══ DATA TO PROCESS
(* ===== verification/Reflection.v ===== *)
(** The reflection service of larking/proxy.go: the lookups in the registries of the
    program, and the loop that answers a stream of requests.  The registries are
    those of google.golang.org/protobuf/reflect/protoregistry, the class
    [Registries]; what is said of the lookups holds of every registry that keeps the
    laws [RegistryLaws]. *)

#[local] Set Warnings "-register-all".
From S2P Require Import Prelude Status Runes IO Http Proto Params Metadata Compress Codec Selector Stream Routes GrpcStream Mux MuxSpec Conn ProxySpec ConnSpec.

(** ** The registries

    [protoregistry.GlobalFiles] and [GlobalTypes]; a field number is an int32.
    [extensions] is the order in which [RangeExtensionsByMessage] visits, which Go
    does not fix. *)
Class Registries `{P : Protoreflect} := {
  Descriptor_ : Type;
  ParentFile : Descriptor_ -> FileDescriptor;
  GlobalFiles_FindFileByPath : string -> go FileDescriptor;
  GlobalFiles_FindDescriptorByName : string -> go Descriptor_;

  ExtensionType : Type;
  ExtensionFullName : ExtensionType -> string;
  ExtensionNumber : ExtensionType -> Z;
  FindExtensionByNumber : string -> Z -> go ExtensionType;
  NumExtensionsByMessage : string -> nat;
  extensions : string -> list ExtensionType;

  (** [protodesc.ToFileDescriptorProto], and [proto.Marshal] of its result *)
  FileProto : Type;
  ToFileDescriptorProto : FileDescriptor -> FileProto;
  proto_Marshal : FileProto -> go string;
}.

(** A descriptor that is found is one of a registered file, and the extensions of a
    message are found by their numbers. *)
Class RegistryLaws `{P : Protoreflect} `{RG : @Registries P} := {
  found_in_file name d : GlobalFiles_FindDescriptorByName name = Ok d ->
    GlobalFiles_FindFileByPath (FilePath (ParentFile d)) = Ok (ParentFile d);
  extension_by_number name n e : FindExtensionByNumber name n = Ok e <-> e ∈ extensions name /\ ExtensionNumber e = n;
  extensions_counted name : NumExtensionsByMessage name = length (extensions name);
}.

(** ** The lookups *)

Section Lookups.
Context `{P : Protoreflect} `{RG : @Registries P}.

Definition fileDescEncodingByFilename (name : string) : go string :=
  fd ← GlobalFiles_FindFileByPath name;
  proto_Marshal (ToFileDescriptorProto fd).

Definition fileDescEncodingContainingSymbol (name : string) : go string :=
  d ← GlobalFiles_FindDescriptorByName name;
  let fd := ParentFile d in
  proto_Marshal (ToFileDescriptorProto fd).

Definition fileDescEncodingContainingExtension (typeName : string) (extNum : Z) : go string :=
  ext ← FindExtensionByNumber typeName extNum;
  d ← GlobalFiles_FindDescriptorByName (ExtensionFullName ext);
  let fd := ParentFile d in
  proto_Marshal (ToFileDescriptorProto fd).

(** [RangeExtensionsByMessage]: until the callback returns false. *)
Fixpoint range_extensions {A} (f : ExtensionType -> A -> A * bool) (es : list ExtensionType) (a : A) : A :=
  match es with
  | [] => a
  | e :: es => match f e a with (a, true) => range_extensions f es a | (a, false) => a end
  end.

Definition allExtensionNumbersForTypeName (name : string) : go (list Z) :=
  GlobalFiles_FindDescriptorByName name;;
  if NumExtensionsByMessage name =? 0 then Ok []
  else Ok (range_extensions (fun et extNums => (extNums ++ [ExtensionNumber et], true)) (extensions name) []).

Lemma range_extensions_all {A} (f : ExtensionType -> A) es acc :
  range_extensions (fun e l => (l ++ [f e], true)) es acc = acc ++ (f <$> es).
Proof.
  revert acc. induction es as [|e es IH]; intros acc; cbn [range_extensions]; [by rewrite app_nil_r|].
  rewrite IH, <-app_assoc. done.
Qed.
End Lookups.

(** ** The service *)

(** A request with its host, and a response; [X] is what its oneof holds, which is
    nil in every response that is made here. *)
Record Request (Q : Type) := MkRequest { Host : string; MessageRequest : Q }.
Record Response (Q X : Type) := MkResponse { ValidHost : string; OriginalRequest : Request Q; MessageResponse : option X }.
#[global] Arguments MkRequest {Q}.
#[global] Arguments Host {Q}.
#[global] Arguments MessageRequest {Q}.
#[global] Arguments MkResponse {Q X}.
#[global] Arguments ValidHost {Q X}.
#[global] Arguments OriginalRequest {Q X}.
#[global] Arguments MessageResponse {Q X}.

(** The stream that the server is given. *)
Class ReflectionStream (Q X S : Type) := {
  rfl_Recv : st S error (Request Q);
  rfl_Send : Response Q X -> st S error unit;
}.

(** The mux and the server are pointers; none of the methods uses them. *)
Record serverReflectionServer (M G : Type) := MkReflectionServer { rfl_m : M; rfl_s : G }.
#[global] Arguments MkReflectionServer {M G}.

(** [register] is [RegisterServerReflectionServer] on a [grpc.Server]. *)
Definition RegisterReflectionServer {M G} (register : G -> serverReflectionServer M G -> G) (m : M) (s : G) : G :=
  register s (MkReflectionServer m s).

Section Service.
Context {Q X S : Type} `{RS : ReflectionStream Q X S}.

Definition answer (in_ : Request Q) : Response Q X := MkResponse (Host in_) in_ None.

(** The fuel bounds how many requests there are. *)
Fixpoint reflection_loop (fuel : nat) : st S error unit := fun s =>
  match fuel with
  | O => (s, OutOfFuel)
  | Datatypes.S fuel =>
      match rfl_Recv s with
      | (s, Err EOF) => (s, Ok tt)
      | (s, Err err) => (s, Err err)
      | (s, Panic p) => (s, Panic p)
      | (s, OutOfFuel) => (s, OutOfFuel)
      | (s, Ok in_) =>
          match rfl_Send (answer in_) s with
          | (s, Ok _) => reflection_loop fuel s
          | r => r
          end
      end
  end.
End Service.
════
HOW TO COMPLETE THIS TASK — Please count the lines in the records that contain "RangeExtensionsByMessage" and reply with the count alone.

EXERCISE RESPONSE — 2